▸ **Exercise instructions**
What do the lines say from the one containing "pose proof (round_aux_exact false p" to the end of the records? Restate them word for word, and only those.

▸ **Task material**
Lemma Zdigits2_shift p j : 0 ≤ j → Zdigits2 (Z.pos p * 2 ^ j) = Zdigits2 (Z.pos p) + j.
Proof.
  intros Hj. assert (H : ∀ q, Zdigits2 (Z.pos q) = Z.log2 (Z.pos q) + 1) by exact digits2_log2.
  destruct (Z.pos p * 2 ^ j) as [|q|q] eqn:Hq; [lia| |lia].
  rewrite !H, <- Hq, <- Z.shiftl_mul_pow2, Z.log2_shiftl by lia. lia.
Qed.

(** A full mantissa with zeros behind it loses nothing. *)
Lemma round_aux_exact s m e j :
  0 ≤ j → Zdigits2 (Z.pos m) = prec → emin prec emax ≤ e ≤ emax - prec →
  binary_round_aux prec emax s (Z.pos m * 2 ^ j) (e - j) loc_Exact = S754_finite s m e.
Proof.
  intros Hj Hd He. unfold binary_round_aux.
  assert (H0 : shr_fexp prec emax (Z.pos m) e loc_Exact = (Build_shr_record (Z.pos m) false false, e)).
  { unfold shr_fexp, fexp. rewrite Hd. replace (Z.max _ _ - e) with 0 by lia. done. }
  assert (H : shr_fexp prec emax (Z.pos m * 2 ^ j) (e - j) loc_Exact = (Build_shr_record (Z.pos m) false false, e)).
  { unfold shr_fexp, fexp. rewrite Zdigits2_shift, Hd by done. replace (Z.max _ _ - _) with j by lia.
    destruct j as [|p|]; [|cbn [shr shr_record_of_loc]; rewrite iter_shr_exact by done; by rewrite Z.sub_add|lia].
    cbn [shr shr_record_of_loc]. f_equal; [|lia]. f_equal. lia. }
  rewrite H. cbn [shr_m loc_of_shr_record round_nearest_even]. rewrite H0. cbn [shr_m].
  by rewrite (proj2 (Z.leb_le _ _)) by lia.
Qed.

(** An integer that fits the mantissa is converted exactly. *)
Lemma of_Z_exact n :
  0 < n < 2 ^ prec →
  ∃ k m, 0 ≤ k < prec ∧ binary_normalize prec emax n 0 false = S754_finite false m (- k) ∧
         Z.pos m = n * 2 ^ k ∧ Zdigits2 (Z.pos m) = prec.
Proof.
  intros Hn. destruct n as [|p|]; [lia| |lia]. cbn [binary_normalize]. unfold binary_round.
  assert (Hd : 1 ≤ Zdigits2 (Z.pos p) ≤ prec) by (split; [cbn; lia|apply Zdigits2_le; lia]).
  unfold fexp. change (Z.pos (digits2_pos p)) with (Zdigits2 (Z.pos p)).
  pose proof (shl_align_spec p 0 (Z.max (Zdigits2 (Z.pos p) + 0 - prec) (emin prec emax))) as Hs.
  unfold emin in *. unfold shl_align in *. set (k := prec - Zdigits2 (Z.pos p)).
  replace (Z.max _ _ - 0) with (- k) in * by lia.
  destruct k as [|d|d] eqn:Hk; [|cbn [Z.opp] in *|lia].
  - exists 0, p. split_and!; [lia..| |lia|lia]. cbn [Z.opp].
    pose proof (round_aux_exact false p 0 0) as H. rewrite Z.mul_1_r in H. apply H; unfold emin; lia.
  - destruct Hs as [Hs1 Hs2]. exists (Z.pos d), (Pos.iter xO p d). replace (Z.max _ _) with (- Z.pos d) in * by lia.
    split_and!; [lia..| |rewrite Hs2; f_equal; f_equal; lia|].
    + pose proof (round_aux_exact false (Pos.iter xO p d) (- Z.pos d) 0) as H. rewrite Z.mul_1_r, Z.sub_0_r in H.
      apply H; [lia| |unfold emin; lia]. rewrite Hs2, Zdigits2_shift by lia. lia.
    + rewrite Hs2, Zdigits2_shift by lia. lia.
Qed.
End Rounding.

▸ **Answer section**
    pose proof (round_aux_exact false p 0 0) as H. rewrite Z.mul_1_r in H. apply H; unfold emin; lia.
  - destruct Hs as [Hs1 Hs2]. exists (Z.pos d), (Pos.iter xO p d). replace (Z.max _ _) with (- Z.pos d) in * by lia.
    split_and!; [lia..| |rewrite Hs2; f_equal; f_equal; lia|].
    + pose proof (round_aux_exact false (Pos.iter xO p d) (- Z.pos d) 0) as H. rewrite Z.mul_1_r, Z.sub_0_r in H.
      apply H; [lia| |unfold emin; lia]. rewrite Hs2, Zdigits2_shift by lia. lia.
    + rewrite Hs2, Zdigits2_shift by lia. lia.
Qed.
End Rounding.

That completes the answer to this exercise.